● Supplied data:
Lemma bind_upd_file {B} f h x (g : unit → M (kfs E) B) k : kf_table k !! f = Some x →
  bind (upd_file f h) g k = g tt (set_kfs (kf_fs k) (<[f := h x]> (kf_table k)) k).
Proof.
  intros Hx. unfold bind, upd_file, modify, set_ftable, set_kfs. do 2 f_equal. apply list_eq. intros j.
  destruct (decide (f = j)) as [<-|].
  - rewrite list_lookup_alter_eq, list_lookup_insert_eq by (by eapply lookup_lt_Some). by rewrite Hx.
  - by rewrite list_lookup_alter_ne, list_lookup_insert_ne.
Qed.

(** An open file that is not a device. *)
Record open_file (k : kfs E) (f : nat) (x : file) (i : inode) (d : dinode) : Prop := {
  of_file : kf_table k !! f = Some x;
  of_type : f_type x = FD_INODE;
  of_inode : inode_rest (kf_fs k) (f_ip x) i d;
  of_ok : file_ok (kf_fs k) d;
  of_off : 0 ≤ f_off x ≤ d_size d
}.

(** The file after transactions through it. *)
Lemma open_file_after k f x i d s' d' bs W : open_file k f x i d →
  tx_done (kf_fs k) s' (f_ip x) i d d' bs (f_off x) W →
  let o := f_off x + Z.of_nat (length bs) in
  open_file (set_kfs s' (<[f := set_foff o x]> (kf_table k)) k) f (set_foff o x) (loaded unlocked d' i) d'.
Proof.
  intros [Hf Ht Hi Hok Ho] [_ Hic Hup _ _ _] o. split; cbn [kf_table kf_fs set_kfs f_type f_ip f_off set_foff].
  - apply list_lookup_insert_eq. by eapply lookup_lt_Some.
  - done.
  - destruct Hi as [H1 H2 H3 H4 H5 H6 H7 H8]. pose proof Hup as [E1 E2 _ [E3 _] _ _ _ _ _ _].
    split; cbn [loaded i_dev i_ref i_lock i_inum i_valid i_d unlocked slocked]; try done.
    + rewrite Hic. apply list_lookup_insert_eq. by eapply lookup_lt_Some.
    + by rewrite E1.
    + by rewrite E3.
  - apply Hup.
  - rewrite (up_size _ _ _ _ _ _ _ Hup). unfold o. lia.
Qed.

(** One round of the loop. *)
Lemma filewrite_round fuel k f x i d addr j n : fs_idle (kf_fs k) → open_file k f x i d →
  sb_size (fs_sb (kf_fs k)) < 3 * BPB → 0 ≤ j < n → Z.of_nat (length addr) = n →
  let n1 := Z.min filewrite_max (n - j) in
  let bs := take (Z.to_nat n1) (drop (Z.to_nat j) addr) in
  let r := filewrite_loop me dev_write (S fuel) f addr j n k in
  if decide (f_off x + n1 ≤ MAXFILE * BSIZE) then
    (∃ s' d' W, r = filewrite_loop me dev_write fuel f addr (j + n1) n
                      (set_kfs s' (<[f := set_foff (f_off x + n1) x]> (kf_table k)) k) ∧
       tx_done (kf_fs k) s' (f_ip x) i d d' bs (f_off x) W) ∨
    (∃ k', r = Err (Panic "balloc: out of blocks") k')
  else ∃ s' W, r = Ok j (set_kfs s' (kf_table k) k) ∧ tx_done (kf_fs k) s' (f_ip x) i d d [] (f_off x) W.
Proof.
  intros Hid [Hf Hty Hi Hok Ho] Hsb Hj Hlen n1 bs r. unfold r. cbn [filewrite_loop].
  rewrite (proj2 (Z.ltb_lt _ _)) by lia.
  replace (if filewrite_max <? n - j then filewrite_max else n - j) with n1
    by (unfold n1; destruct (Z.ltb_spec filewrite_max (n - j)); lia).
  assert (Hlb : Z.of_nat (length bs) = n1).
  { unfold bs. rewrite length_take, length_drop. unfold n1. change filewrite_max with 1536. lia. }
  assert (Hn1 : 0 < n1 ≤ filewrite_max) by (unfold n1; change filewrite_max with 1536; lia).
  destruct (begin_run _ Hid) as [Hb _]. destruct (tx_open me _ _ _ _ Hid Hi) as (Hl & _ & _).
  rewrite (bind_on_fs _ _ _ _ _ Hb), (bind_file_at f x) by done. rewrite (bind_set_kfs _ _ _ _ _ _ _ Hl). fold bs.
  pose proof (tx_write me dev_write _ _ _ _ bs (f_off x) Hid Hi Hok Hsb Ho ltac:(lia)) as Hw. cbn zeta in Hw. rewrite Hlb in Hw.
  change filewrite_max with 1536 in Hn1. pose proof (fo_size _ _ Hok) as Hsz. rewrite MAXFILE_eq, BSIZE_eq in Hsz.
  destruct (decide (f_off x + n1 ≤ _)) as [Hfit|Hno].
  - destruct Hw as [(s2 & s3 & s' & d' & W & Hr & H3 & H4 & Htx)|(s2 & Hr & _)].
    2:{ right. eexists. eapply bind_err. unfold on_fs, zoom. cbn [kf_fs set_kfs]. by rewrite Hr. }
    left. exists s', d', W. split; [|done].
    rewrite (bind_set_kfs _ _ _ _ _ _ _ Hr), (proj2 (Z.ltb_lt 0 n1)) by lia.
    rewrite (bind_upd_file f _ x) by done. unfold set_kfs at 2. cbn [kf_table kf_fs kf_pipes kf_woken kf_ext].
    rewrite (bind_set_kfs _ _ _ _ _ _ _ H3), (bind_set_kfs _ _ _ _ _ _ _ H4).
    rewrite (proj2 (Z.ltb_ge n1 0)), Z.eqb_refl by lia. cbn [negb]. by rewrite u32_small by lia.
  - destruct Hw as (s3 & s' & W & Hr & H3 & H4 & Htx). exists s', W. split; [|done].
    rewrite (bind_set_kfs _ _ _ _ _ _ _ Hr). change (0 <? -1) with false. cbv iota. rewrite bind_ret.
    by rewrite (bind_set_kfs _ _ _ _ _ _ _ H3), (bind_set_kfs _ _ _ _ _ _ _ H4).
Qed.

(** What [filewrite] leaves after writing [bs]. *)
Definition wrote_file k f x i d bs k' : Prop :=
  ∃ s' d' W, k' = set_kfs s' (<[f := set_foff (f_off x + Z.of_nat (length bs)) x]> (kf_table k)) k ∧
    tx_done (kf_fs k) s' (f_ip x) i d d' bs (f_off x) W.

● Problem: Look in the material above for the line with "of_inode : inode_rest" and the line with "let o := f_off x + Z.of_nat (length bs) in", and transcribe exactly those lines and all lines between them, nothing more.

● Solved problem:
  of_inode : inode_rest (kf_fs k) (f_ip x) i d;
  of_ok : file_ok (kf_fs k) d;
  of_off : 0 ≤ f_off x ≤ d_size d
}.

(** The file after transactions through it. *)
Lemma open_file_after k f x i d s' d' bs W : open_file k f x i d →
  tx_done (kf_fs k) s' (f_ip x) i d d' bs (f_off x) W →
  let o := f_off x + Z.of_nat (length bs) in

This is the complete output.